The only other person I had any real contact with was Reftim and he rarely spoke. He was polite, and perhaps his silence was more my fault; he always answered if I spoke to him first. Most of the time, though, he wouldn’t even meet my eyes and I guessed—I hoped—he was bitterly ashamed of his part in the attempt to poison me. I wondered sometimes if he had deliberately told no one of my library as a way of compensating me; I found it hard to believe Pinar would have tolerated my having access to all those books, had she been aware of them.
One other person who did have contact with me—of an oblique kind—was Garis. After the first two or three days of my imprisonment he sent me a bunch of flowers via Reftim, and continued to do so every few days. There was never any note or message, but I was touched. I hoped it meant he was not convinced of my utter perfidy.
Two days after Caleh’s visit, I noted Reftim was upset, so I asked what was the matter, saying, ‘Surely it can’t be all that bad, can it?
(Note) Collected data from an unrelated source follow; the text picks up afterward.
(** a local result rests on its admission.  In every reachable store a
    generation won locally is terminal and has an admission; if it failed, the
    recorded evidence carries a terminal time that is not after the admission's
    persisted deadline. *)
Lemma local_win_admitted s k g row :
  reachable s → gates s !! (k, g) = Some row → g_winner row = Some Local →
  ∃ res ev a, g_result_kind row = Some res ∧ g_terminal_json row = Some (_canonical ev) ∧
    admissions s !! (k, g) = Some a ∧
    (res = FunctionalFailure → ∃ terminal deadline,
       _parse_timestamp (ad_execution_deadline a) = Ok deadline ∧ terminal ≤ deadline ∧
       dlookup "terminal_at" ev = Some (VStr (timestamp_text terminal))).
Proof.
  intros Hwf%reachable_wf Hrow Hw. pose proof (wf_gate_row _ _ _ Hwf Hrow) as Hg.
  destruct (g_result_kind row) as [res|] eqn:Hres; [|by destruct (gw_open _ _ _ Hg Hres)].
  destruct (gw_terminal _ _ _ Hg res Hres) as (w & ev & o & Hw' & _ & Hj & _ & _ & Hl).
  assert (w = Local) as -> by congruence. destruct (Hl eq_refl) as (a & Ha & Hf).
  exists res, ev, a. split_and!; try done. intros Hr. destruct (Hf Hr) as (t & d & ? & ? & _ & ?). eauto.
Qed.
(* ===== verification/LedgerFacts.v ===== *)
(** * The allocation ledger: invariant and properties

    What every sequence of ledger operations preserves: rows are well formed
    for their state, identities are immutable, the state only moves forward,
    a nonce and an allocation are used once. *)

From S2P Require Import Prelude Datetime PyValue PyText Json Digest Jcs Signatures Sql Allocation AllocationLedger.
From stdpp Require Import sorting.
#[local] Open Scope Z_scope.

#[local] Arguments cleanup_key : simpl never.
#[local] Arguments is_terminal_outcome : simpl never.

Section facts.
Context {D : Digest} {K : KeyLibrary}.

(** ** Operations as steps *)

Inductive LedgerCall :=
  | CAppend (event : dict) (now : datetime)
  | CAdmit (envelope : dict) (key : public_key) (pinned : string) (now : datetime)
  | CReserve (reservation : dict) (now : datetime)
  | CFinalize (envelope : dict) (key : public_key) (pinned : string) (now : datetime)
  | CBind (allocation_id scale_set_id name : string)
  | CTransition (allocation_id action : string) (args : TransitionArgs).

Definition run_call (c : LedgerCall) : M Ledger unit :=
  match c with
  | CAppend event now => append_outcome event now;; mret tt
  | CAdmit envelope key pinned now => admit_allocation envelope key pinned now;; mret tt
  | CReserve reservation now => reserve reservation now;; mret tt
  | CFinalize envelope key pinned now => finalize envelope key pinned now;; mret tt
  | CBind allocation_id scale_set_id name => bind_scale_set allocation_id scale_set_id name;; mret tt
  | CTransition allocation_id action args => transition allocation_id action args;; mret tt
  end.

(** A call that returned; one that raised leaves the ledger as it was
    ([ledger_call_atomic]). *)
Definition ledger_step (s s' : Ledger) : Prop := ∃ c, run_call c s = (Ok tt, s').

Lemma reserve_atomic reservation now : atomic (reserve reservation now).
Proof.
  unfold reserve. apply atomic_bind; [apply readonly_lift|]. intros p.
  apply atomic_bind; [apply readonly_lift|]. intros [b d].
  apply atomic_bind; [apply readonly_lift|]. intros ?. apply atomic_transaction.
Qed.

Lemma bind_scale_set_atomic k g name : atomic (bind_scale_set k g name).
Proof.
  unfold bind_scale_set. apply atomic_bind; [apply readonly_raise_if|]. intros ?.
  apply atomic_bind; [by intros ? ? ? [= _ ->]|]. intros s0.
  case_match; [|apply atomic_readonly, readonly_lift].
  apply atomic_bind; [apply readonly_raise_if|]. intros ?. case_match.
  - case_match; apply atomic_readonly; [apply readonly_ret|apply readonly_lift].
  - intros s e s' Hrun. unfold mbind, M_bind, modify in Hrun. done.
Qed.

Lemma transition_atomic k action args : atomic (transition k action args).
Proof.
  unfold transition. apply atomic_bind; [apply readonly_lift|]. intros ?.
  apply atomic_bind; [apply readonly_raise_if|]. intros ?. apply atomic_transaction.
Qed.

Lemma ledger_call_atomic c : atomic (run_call c).
Proof.
  assert (∀ A (m : M Ledger A), atomic m → atomic (m;; mret tt)) as Hseq.
  { intros A m Hm s e s' H. unfold mbind, M_bind in H. destruct (m s) as [[a|e'] s1] eqn:E; [done|].
    injection H as _ <-. by eapply Hm. }
  destruct c; cbn [run_call]; apply Hseq.
  - unfold append_outcome. apply atomic_bind; [apply readonly_lift|]. intros row.
    apply atomic_bind; [by intros ? ? ? [= _ ->]|]. intros s0.
    apply atomic_bind; [apply readonly_lift|]. intros limit. case_match.
    + case_match; apply atomic_readonly; [apply readonly_ret|apply readonly_lift].
    + apply atomic_transaction.
  - unfold admit_allocation. apply atomic_bind; [apply readonly_lift|]. intros p.
    apply atomic_bind; [apply readonly_lift|]. intros [b d].
    apply atomic_bind; [apply readonly_lift|]. intros ?. apply atomic_transaction.
  - apply reserve_atomic.
  - unfold finalize. apply atomic_bind; [apply readonly_lift|]. intros p.
    apply atomic_bind; [apply readonly_lift|]. intros ?. apply atomic_transaction.
  - apply bind_scale_set_atomic.
  - apply transition_atomic.
Qed.

(** ** How one row changes *)

(** The state machine of the allocations. *)
Inductive moves : LedgerState → LedgerState → Prop :=
  | m_finalize : moves Reserved Issued
  | m_admit : moves Issued Running
  | m_finish : moves Running Terminal
  | m_cleanup : moves Terminal Cleaned
  | m_recover st : st ∈ [Reserved; Issued; Running] → moves st RecoveryRequired
  | m_ack : moves RecoveryRequired Cleaned.

(** Rows that differ at most in the lifecycle columns, the payload, filled in
    by finalisation, and the scale set. *)
Record same_identity (r r' : AllocationRow) : Prop := {
  si_binding : binding_digest r' = binding_digest r;
  si_name : scale_set_name r' = scale_set_name r;
  si_reservation : reservation_json r' = reservation_json r;
  si_expires : expires_at r' = expires_at r;
  si_payload : ∀ b, payload_json r = Some b → payload_json r' = Some b;
  si_scale_set : ∀ g, garm_scale_set_id r = Some g → garm_scale_set_id r' = Some g;
}.

#[local] Instance same_identity_preorder : PreOrder same_identity.
Proof.
  split; [by split|]. intros a b c [] []. split; try congruence; eauto.
Qed.

(** What a row is in each state. *)
Definition fresh_lifecycle (r : AllocationRow) : Prop :=
  outcome r = None ∧ cleanup_complete r = false ∧ recovery_required r = false ∧ cleanup_pending r = false.

Definition wf_row (k : string) (r : AllocationRow) : Prop :=
  match state r with
  | Reserved => fresh_lifecycle r ∧ jobs_started r = 0 ∧ payload_json r = None ∧ is_Some (reservation_json r)
  | Issued => fresh_lifecycle r ∧ jobs_started r = 0 ∧ is_Some (payload_json r)
  | Claimed => False
  | Running => fresh_lifecycle r ∧ jobs_started r = 1 ∧ is_Some (payload_json r)
  | Terminal =>
      is_terminal_outcome (outcome r) = true ∧ jobs_started r = 1 ∧ is_Some (payload_json r) ∧
      cleanup_complete r = false ∧ recovery_required r = false ∧ cleanup_pending r = false
  | RecoveryRequired =>
      outcome r = Some "reboot" ∧ jobs_started r ∈ [0; 1] ∧ cleanup_complete r = false ∧
      recovery_required r = true ∧ cleanup_pending r = true ∧
      ∃ key, cleanup_key k (row_payload_digest r) = Ok key ∧ cleanup_idempotency_key r = Some key
  | Cleaned =>
      is_terminal_outcome (outcome r) = true ∧ jobs_started r ∈ [0; 1] ∧ cleanup_complete r = true ∧
      recovery_required r = false ∧ cleanup_pending r = false ∧
      (jobs_started r = 0 → outcome r = Some "reboot" ∧ is_Some (cleanup_evidence_digest r))
  end.
(* ===== verification/LedgerProps.v ===== *)
(** * The allocation ledger: what it guarantees

    Stated of the ledger's operations over any sequence of calls from a fresh
    database, with a worked example (one reservation, finalised, run, cleaned)
    that the witnesses evaluate. *)

From S2P Require Import Prelude Datetime PyValue PyText Json Digest Jcs Signatures Manifest Sql Allocation AllocationLedger LedgerFacts.
#[local] Open Scope Z_scope.

Section props.
Context {D : Digest} {K : KeyLibrary}.

(** C4: The invariant of the ledger: in every reachable state each row is well
    formed for its state (a reserved or issued allocation has started no job, a
    running or terminal one exactly one, recovery is pending exactly in
    recovery_required and under the derived idempotency key, cleaned rows carry
    a terminal outcome), and no two allocations share a nonce binding. *)
Theorem ledger_invariant s k r :
  reachable_ledger s → allocations s !! k = Some r →
  wf_row k r ∧ 0 ≤ jobs_started r ≤ 1 ∧ (cleanup_complete r = true ↔ state r = Cleaned) ∧
  (∀ k' r', allocations s !! k' = Some r' → binding_digest r' = binding_digest r → k' = k).
Proof.
  intros Hs%reachable_ledger_wf Hr. destruct Hs as [Hrows Hb]. pose proof (Hrows _ _ Hr) as Hwf.
  split; [done|]. repeat split; try (intros; by eapply Hb).
  1,2: unfold wf_row in Hwf; destruct (state r); destruct_and? Hwf; set_unfold; lia.
  - intros Hc. unfold wf_row, fresh_lifecycle in Hwf. destruct (state r); destruct_and? Hwf; (congruence || done).
  - intros Hc. unfold wf_row in Hwf. rewrite Hc in Hwf. tauto.
Qed.

(** C5: The history of an allocation.  Over any sequence of operations its row
    is never removed; nonce binding, label, reservation and approval expiry are
    immutable, the payload and the scale set once written too; the state moves
    along the edges of the machine only, so never backwards, a recorded outcome
    stays, and a cleaned allocation stays cleaned. *)
Theorem allocation_history s s' k r :
  reachable_ledger s → rtc ledger_step s s' → allocations s !! k = Some r →
  ∃ r', allocations s' !! k = Some r' ∧ same_identity r r' ∧ rtc moves (state r) (state r') ∧
    (state_rank (state r) ≤ state_rank (state r'))%nat ∧
    (∀ o, outcome r = Some o → outcome r' = Some o) ∧ jobs_started r ≤ jobs_started r' ∧
    (state r = Cleaned → state r' = Cleaned ∧ outcome r' = outcome r).
Proof.
  intros Hs%reachable_ledger_wf Hst Hr. destruct (ledger_evolves _ _ _ _ Hs Hst Hr) as (r' & Hr' & [Hi Hp Ho Hj Hf]).
  exists r'. repeat (split; [done|]). split; [by apply path_rank|]. repeat (split; [done|]).
  intros Hc. assert (state r' = Cleaned) as Hc'.
  { rewrite Hc in Hp. inversion Hp as [|? ? ? Hm]; [done|]. inversion Hm as [| | | |st Hin|]. set_solver. }
  split; [done|]. by apply Hf; congruence.
Qed.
You look as if your father-in-law has moved into your bedroom!’
He looked at me with distressed eyes that seemed out of place in his clown-like face. ‘The Ravage has come to the city,’ he said. ‘It swallowed up several of the houses on the south side during the night, just like that.’ He clicked his fingers in illustration. ‘Four families disappeared.’
I remembered what the howdah-shleth driver had said to me, about the Ravage being so close.
One day we’ll wake up to find a swathe of it destroying the Maze like legionnaires on the rampage.